Dataset content section start

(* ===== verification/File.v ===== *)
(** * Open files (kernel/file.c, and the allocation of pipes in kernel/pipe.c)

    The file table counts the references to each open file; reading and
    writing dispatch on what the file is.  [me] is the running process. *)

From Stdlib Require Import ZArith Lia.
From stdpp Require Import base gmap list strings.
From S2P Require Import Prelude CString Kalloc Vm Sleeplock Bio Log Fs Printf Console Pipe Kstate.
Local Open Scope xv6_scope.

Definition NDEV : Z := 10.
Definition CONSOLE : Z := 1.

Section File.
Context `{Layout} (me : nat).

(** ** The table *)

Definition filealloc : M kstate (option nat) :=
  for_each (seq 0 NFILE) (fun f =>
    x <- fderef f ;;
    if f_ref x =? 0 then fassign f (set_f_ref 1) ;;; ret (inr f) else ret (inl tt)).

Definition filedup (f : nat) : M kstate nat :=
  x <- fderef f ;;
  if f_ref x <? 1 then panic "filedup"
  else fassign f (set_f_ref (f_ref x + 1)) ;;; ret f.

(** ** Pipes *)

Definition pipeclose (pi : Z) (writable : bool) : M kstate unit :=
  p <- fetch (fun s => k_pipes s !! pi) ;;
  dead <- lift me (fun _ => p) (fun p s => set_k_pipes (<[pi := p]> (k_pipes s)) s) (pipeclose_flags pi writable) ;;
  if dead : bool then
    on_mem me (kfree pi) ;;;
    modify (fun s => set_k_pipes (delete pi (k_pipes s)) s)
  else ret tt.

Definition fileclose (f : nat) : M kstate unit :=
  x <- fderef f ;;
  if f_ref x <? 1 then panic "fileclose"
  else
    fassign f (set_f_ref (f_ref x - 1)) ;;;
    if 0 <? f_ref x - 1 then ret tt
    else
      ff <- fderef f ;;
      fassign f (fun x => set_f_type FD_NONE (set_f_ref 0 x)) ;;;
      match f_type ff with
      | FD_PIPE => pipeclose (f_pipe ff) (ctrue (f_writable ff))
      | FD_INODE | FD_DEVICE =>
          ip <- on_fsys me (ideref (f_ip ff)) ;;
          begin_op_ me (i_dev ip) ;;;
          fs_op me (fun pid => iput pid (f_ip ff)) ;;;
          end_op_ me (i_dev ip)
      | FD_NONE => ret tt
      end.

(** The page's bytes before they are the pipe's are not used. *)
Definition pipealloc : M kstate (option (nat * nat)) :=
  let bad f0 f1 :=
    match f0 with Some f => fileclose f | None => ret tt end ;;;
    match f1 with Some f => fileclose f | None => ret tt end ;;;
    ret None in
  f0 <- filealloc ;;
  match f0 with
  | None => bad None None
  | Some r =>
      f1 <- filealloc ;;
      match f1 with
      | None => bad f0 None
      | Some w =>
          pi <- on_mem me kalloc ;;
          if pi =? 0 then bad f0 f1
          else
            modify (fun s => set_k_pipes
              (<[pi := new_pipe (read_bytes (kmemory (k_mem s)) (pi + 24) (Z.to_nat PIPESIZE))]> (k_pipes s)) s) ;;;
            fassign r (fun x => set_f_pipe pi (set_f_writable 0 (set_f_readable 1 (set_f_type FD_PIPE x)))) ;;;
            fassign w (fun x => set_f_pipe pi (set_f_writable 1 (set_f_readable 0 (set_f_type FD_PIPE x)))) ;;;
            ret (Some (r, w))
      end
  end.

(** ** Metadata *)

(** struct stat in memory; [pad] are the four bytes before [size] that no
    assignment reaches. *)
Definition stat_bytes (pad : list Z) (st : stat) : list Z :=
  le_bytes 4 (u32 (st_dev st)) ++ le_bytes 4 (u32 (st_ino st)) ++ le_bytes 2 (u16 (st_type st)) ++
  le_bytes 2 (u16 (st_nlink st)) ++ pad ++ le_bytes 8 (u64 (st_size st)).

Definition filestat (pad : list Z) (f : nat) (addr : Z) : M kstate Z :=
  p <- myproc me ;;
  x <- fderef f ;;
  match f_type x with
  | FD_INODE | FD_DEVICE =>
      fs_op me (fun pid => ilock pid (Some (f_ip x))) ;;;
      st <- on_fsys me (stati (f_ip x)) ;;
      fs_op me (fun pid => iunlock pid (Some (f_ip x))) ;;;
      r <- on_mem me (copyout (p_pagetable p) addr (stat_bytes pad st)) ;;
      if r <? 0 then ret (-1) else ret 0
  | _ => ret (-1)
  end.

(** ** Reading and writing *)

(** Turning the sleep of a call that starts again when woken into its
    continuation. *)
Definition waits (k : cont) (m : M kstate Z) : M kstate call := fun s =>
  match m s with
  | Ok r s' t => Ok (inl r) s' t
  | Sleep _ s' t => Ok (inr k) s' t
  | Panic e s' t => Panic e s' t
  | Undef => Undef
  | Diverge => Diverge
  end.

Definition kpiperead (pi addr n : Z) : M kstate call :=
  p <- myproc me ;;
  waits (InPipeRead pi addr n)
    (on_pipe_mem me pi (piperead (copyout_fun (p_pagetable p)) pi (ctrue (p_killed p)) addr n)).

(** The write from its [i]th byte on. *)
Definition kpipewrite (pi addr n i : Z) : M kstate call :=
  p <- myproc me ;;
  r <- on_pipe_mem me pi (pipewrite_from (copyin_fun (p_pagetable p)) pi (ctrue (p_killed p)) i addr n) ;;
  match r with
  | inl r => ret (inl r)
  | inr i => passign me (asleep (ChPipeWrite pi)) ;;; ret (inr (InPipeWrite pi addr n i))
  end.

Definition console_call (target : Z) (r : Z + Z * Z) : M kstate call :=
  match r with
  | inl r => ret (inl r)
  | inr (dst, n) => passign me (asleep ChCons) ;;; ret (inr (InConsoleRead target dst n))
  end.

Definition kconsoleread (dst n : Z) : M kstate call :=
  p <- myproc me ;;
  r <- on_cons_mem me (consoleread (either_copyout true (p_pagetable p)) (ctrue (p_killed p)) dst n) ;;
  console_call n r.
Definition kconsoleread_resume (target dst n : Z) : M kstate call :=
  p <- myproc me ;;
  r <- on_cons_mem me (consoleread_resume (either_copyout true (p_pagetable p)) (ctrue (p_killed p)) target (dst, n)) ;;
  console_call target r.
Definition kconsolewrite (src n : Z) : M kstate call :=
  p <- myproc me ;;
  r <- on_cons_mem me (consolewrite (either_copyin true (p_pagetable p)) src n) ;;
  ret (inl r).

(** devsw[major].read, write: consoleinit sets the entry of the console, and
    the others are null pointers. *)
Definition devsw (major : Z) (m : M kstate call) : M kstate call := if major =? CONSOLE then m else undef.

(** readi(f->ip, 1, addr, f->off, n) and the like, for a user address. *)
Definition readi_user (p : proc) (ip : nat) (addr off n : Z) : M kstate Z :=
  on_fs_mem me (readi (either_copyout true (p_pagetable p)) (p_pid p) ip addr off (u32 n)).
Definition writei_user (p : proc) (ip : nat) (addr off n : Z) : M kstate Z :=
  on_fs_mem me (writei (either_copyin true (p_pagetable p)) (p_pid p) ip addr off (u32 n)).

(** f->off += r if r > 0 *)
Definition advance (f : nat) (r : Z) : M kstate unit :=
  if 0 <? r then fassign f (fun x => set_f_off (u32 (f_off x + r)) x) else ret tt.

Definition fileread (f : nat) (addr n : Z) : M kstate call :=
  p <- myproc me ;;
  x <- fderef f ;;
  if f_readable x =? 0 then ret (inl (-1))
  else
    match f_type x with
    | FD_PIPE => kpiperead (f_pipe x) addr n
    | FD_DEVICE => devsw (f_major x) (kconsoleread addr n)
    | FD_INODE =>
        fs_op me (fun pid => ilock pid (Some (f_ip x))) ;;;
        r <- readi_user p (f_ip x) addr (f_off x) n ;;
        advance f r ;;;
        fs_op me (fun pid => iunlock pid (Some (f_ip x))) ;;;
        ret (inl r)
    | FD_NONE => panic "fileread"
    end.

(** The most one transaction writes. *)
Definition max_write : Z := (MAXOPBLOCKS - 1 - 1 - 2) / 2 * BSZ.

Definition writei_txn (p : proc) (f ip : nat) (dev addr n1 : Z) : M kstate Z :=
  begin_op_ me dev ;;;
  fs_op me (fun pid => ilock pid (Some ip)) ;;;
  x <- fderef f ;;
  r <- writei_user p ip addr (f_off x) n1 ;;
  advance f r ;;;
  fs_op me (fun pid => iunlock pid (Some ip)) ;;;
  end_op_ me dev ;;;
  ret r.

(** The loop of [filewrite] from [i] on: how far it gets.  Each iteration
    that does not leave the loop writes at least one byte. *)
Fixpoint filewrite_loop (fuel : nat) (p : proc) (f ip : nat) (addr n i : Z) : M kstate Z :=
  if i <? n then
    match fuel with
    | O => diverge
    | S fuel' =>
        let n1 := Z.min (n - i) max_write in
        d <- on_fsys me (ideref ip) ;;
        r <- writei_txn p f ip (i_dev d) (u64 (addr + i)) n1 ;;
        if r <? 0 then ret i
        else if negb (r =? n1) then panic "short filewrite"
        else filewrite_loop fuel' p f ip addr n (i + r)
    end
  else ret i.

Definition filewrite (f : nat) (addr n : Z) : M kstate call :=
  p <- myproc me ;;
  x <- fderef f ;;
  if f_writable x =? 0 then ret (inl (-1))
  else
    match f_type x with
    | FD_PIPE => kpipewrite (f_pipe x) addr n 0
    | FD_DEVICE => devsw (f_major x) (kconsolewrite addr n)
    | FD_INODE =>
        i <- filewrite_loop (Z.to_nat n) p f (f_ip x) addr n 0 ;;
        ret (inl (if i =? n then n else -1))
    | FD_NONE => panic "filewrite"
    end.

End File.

Dataset content section end

## Task requirements
An exact, complete copy of the lines above from the one with "f1 <- filealloc ;;" through the one with "Definition stat_bytes (pad" is the whole answer.

## Reply
      f1 <- filealloc ;;
      match f1 with
      | None => bad f0 None
      | Some w =>
          pi <- on_mem me kalloc ;;
          if pi =? 0 then bad f0 f1
          else
            modify (fun s => set_k_pipes
              (<[pi := new_pipe (read_bytes (kmemory (k_mem s)) (pi + 24) (Z.to_nat PIPESIZE))]> (k_pipes s)) s) ;;;
            fassign r (fun x => set_f_pipe pi (set_f_writable 0 (set_f_readable 1 (set_f_type FD_PIPE x)))) ;;;
            fassign w (fun x => set_f_pipe pi (set_f_writable 1 (set_f_readable 0 (set_f_type FD_PIPE x)))) ;;;
            ret (Some (r, w))
      end
  end.

(** ** Metadata *)

(** struct stat in memory; [pad] are the four bytes before [size] that no
    assignment reaches. *)
Definition stat_bytes (pad : list Z) (st : stat) : list Z :=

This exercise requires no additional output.